On direction: I have a dormant director in me. I do think about subjects and films I want to make. I get pretty excited about them. As of now, I don't entertain that feeling too much because I am concentrating on my acting career. There will be a time when I take time out and probably work on a script that I want to produce or direct. But that can wait.

On doing a television serial after Karishma – The Miracle of Destiny: I am not like once bitten, twice shy. If something interesting comes my way, I might be open. But at this point of time, I am concentrating on my film career.

It [the serial Karishma] was just a one-off thing I wanted to do. Unfortunately things haven't gone well as far as I am concerned. I am a little disappointed and dejected with the way I have been handled, not just in the serial but also by the people who committed a lot to me.

Arbaaz KhanOn his free time: I like to spend time with my family and friends. I like to read. I like to spend time on the Net. I like to watch movies.

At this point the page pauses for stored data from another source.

(** [Decimal._divide]: the integer quotient truncated towards zero and the
    remainder with the sign of the dividend; DivisionImpossible (an
    InvalidOperation) when the quotient does not fit the context. *)
Definition dec_divmod (a b : dec) : result dec_exn (dec * dec) :=
  if coef b =? 0 then Raise (if coef a =? 0 then InvalidOperation else DivisionByZero)
  else
    let e := common_expo a b in
    let q := scaled a e ÷ scaled b e in
    let r := Z.rem (scaled a e) (scaled b e) in
    if Z.abs q <? 10 ^ PREC then Ok (Dec q 0, fix_prec (Dec r e))
    else Raise InvalidOperation.

(** [a // b] *)
Definition dec_floordiv (a b : dec) : result dec_exn dec := rmap fst (dec_divmod a b).
(** [a % b] *)
Definition dec_mod (a b : dec) : result dec_exn dec := rmap snd (dec_divmod a b).

(** Strip trailing zeros of an exact quotient up to the ideal exponent. *)
Fixpoint strip_zeros (fuel : nat) (c e ideal : Z) : dec :=
  match fuel with
  | O => Dec c e
  | S f =>
      if (e <? ideal) && (c mod 10 =? 0) then strip_zeros f (c / 10) (e + 1) ideal
      else Dec c e
  end.

(** [a / b] (true division), [Decimal.__truediv__]. *)
Definition dec_div (a b : dec) : result dec_exn dec :=
  if coef b =? 0 then Raise (if coef a =? 0 then InvalidOperation else DivisionByZero)
  else if coef a =? 0 then Ok (Dec 0 (expo a - expo b))
  else
    let sign := Z.sgn (coef a) * Z.sgn (coef b) in
    let x := Z.abs (coef a) in
    let y := Z.abs (coef b) in
    let shift := ndigits y - ndigits x + PREC + 1 in
    let e := expo a - expo b - shift in
    let '(c, r) :=
      if 0 <=? shift then ((x * 10 ^ shift) / y, (x * 10 ^ shift) mod y)
      else (x / (y * 10 ^ (- shift)), x mod (y * 10 ^ (- shift))) in
    let d :=
      if r =? 0 then strip_zeros (Z.to_nat (expo a - expo b - e)) c e (expo a - expo b)
      else Dec (if c mod 5 =? 0 then c + 1 else c) e in
    Ok (fix_prec (Dec (sign * coef d) (expo d))).
(** ** Tick arithmetic in integer units

    Prices with at most 20 decimals and below 10^24 (a [NUMERIC(9,4)] column
    holds far less) are measured in units of 10^-20. *)

Definition UNIT : Z := -20.
Definition units (d : dec) : Z := scaled d UNIT.
Definition price_range (d : dec) : Prop := UNIT <= expo d /\ 0 < units d < 10 ^ 44.
Definition wide_range (d : dec) : Prop := UNIT <= expo d /\ 0 < units d < 10 ^ 45.

(** The smallest tick, 0.01, in units. *)
Definition CENT : Z := 10 ^ 18.

Definition tick_units (st : SecurityType) (p : Z) : Z :=
  match st with
  | STOCK =>
      if p <? 1000 * CENT then CENT
      else if p <? 5000 * CENT then 5 * CENT
      else if p <? 10000 * CENT then 10 * CENT
      else if p <? 50000 * CENT then 50 * CENT
      else if p <? 100000 * CENT then 100 * CENT
      else 500 * CENT
  | ETF => if p <? 5000 * CENT then CENT else 5 * CENT
  end.

Lemma price_wide d : price_range d -> wide_range d.
Proof. unfold price_range, wide_range. lia. Qed.

Lemma lookup_units st p : UNIT <= expo p ->
  units (lookup_tick_size st p) = tick_units st (units p) /\
  UNIT <= expo (lookup_tick_size st p) <= 0 /\
  0 < coef (lookup_tick_size st p) <= 5.
Proof.
  intros Hp. unfold lookup_tick_size, tick_units. destruct st; cbn [first_tick STOCK_TICK_TABLE ETF_TICK_TABLE];
    rewrite !(dec_ltb_at UNIT) by (done || (cbn; unfold UNIT; lia));
    repeat match goal with |- context [scaled (Dec ?c 0) UNIT] =>
      let v := eval vm_compute in (c * 100) in
      replace (scaled (Dec c 0) UNIT) with (v * CENT) by (vm_compute; reflexivity) end;
    fold (units p);
    repeat case_match; (split; [vm_compute; reflexivity|unfold UNIT; simpl; lia]).
Qed.

Lemma tick_units_bounds st p : 0 < tick_units st p <= 500 * CENT.
Proof. unfold tick_units, CENT. repeat case_match; lia. Qed.

Lemma scaled_units d e : UNIT <= e <= expo d -> units d = scaled d e * 10 ^ (e - UNIT).
Proof. intros. apply scaled_lower. done. Qed.

(** Division by a tick, in units. *)
Lemma divmod_units a b : UNIT <= expo a -> UNIT <= expo b ->
  0 <= units a -> 0 < units b <= 500 * CENT -> units a / units b < 10 ^ PREC ->
  exists r, dec_divmod a b = Ok (Dec (units a / units b) 0, Dec r (common_expo a b)) /\
    units (Dec r (common_expo a b)) = units a mod units b /\ 0 <= r.
Proof.
  intros Ha Hb H0a H0b Hq. unfold dec_divmod. set (e := common_expo a b).
  assert (He : UNIT <= e /\ e <= expo a /\ e <= expo b) by (unfold e, common_expo; lia).
  rewrite (scaled_units a e), (scaled_units b e) in * by lia.
  set (A := scaled a e) in *. set (B := scaled b e) in *. set (k := 10 ^ (e - UNIT)) in *.
  assert (Hk : 0 < k) by (apply pow10_pos; lia).
  assert (HA : 0 <= A) by nia. assert (HB : 0 < B) by nia.
  assert (HB2 : B <= 500 * CENT) by nia.
  rewrite Z.div_mul_cancel_r in * by lia.
  assert (coef b <> 0).
  { intros Hz. unfold B, scaled in HB. rewrite Hz in HB. lia. }
  rewrite (proj2 (Z.eqb_neq _ _)) by done.
  rewrite Z.quot_div_nonneg, Z.rem_mod_nonneg by lia.
  assert (0 <= A / B) by (apply Z.div_pos; lia).
  rewrite (proj2 (Z.ltb_lt _ _)) by lia.
  pose proof (Z.mod_pos_bound A B HB).
  exists (A mod B). rewrite fix_prec_id.
  2: { cbn [coef]. unfold CENT, PREC in *. lia. }
  split; [done|]. split; [|lia].
  unfold units, scaled. cbn [coef expo]. fold k. by rewrite Z.mul_mod_distr_r by lia.
Qed.

Lemma wide_quotient st d : wide_range d -> units d / tick_units st (units d) < 10 ^ PREC.
Proof.
  intros [_ Hd]. pose proof (tick_units_bounds st (units d)) as Ht.
  apply Z.div_lt_upper_bound; [lia|].
  assert (CENT <= tick_units st (units d)) by (unfold tick_units; repeat case_match; unfold CENT; lia).
  unfold PREC, CENT in *. lia.
Qed.

(** A price is a legal tick when its tick divides it. *)
Lemma is_valid_tick_units st d : wide_range d ->
  is_valid_tick st d = Ok (units d mod tick_units st (units d) =? 0).
Proof.
  intros Hd. pose proof Hd as [He Hu]. unfold is_valid_tick.
  destruct (lookup_units st d He) as (Ht & Hte & Htc).
  pose proof (tick_units_bounds st (units d)). pose proof (wide_quotient st d Hd).
  destruct (divmod_units d (lookup_tick_size st d)) as (r & Hdm & Hr & Hr0);
    [done|lia|lia|by rewrite Ht|by rewrite Ht|].
  unfold dec_mod. rewrite Hdm. cbn. f_equal.
  rewrite Ht in Hr. rewrite <-Hr. unfold dec_eqb, units, scaled, common_expo. cbn [coef expo of_int].
  set (m := Z.min (expo d) (expo (lookup_tick_size st d))) in *.
  assert (0 < 10 ^ (m - m `min` 0)) by (apply pow10_pos; lia).
  assert (0 < 10 ^ (m - UNIT)) by (apply pow10_pos; lia).
  apply eq_true_iff_eq. rewrite !Z.eqb_eq. nia.
Qed.

(** The multiple of the tick at or below the price. *)
Lemma floor_tick st p : wide_range p ->
  let tick := lookup_tick_size st p in
  exists q, dec_floordiv p tick = Ok q /\
    dec_mul q tick = Dec (units p / units tick * coef tick) (expo tick) /\
    units (dec_mul q tick) = units p / units tick * units tick.
Proof.
  intros Hp tick. pose proof Hp as [He Hu].
  destruct (lookup_units st p He) as (Ht & Hte & Htc). fold tick in Ht, Hte, Htc.
  pose proof (tick_units_bounds st (units p)). pose proof (wide_quotient st p Hp).
  destruct (divmod_units p tick) as (r & Hdm & _);
    [done|lia|lia|by rewrite Ht|by rewrite Ht|].
  unfold dec_floordiv. rewrite Hdm. cbn. eexists. split; [done|].
  assert (dec_mul (Dec (units p / units tick) 0) tick = Dec (units p / units tick * coef tick) (expo tick)) as ->.
  { unfold dec_mul. cbn [coef expo]. rewrite Z.add_0_l. apply fix_prec_id. cbn [coef].
    assert (0 <= units p / units tick) by (apply Z.div_pos; lia).
    assert (units p / units tick * units tick <= units p).
    { rewrite Z.mul_comm. apply Z.mul_div_le. lia. }
    assert (units tick = coef tick * 10 ^ (expo tick - UNIT)) by done.
    assert (10 ^ 18 <= 10 ^ (expo tick - UNIT)).
    { apply Z.pow_le_mono_r; [lia|]. unfold UNIT.
      enough (-2 <= expo tick) by lia. unfold tick, lookup_tick_size.
      destruct st; cbn; repeat case_match; simpl; lia. }
    assert (units p / units tick * coef tick * 10 ^ 18 <= units p) by nia.
    unfold PREC. nia. }
  split; [done|]. unfold units, scaled. cbn [coef expo]. ring.
Qed.

(** Rounding to the tick on integers. *)
Definition lower_units (st : SecurityType) (u : Z) : Z :=
  Z.max (u / tick_units st u * tick_units st u) (tick_units st u).
Definition upper_units (st : SecurityType) (u : Z) : Z :=
  if u mod tick_units st u =? 0 then u else (u / tick_units st u + 1) * tick_units st u.

Lemma nearest_lower_units st p : price_range p ->
  exists lo, nearest_lower st p = Ok lo /\ units lo = lower_units st (units p) /\ UNIT <= expo lo <= 0.
Proof.
  intros Hp. apply price_wide in Hp as Hw. pose proof Hw as [He Hu].
  destruct (lookup_units st p He) as (Ht & Hte & Htc).
  destruct (floor_tick st p Hw) as (q & Hq & Hmul & Hlo). unfold nearest_lower.
  rewrite Hq. cbn [lift_dec rbind]. eexists. split; [done|].
  unfold dec_max. rewrite (dec_ltb_at UNIT); [|rewrite Hmul; cbn [expo]; lia|lia].
  fold (units (dec_mul q (lookup_tick_size st p))) (units (lookup_tick_size st p)).
  unfold lower_units. rewrite <-Ht, Hlo. case_match eqn:Hc; b2p; (split; [lia|]).
  - done.
  - rewrite Hmul. done.
Qed.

On marriage to Malaika Arora: Marriage has brought a certain amount of discipline and responsibility in my life. Subconsciously it has made me aware that I am not just an individual. I have somebody else that I need to work my life with. I know I have to come back home. I have somebody to take care of, somebody I want to be with, respect and love.

We [Malaika and I] are a very normal couple with our share of issues and everything. We respect and love each other's independence and identity. We share a great communication. We give each other a lot of room. We have been together through five years of courtship and five years of marriage. We share a great rapport and relationship.

On fatherhood: Fatherhood has gone and done much more than marriage. It has made me a far more responsible person. It has brought us a lot of joy. We were a couple. Now we are a family. It has also given us a reason to spend a lot more time with each other. A child brings a lot of joy and togetherness.

On forthcoming projects: Anand Pandit's Wajah directed by Gautam Adhikari. It's got Gracy Singh and me in principal characters. It's a story about a husband and wife. The husband is a surgeon. There is some tension between them. For some reason the wife believes that the husband is going to be responsible for her death. It's a suspense thriller so I don't won't divulge much about it.

Priyadarsan's Hulchul is a drama and comedy. It's a wholesome film with a lot of action, drama, comedy, music and romance. It's a masala film.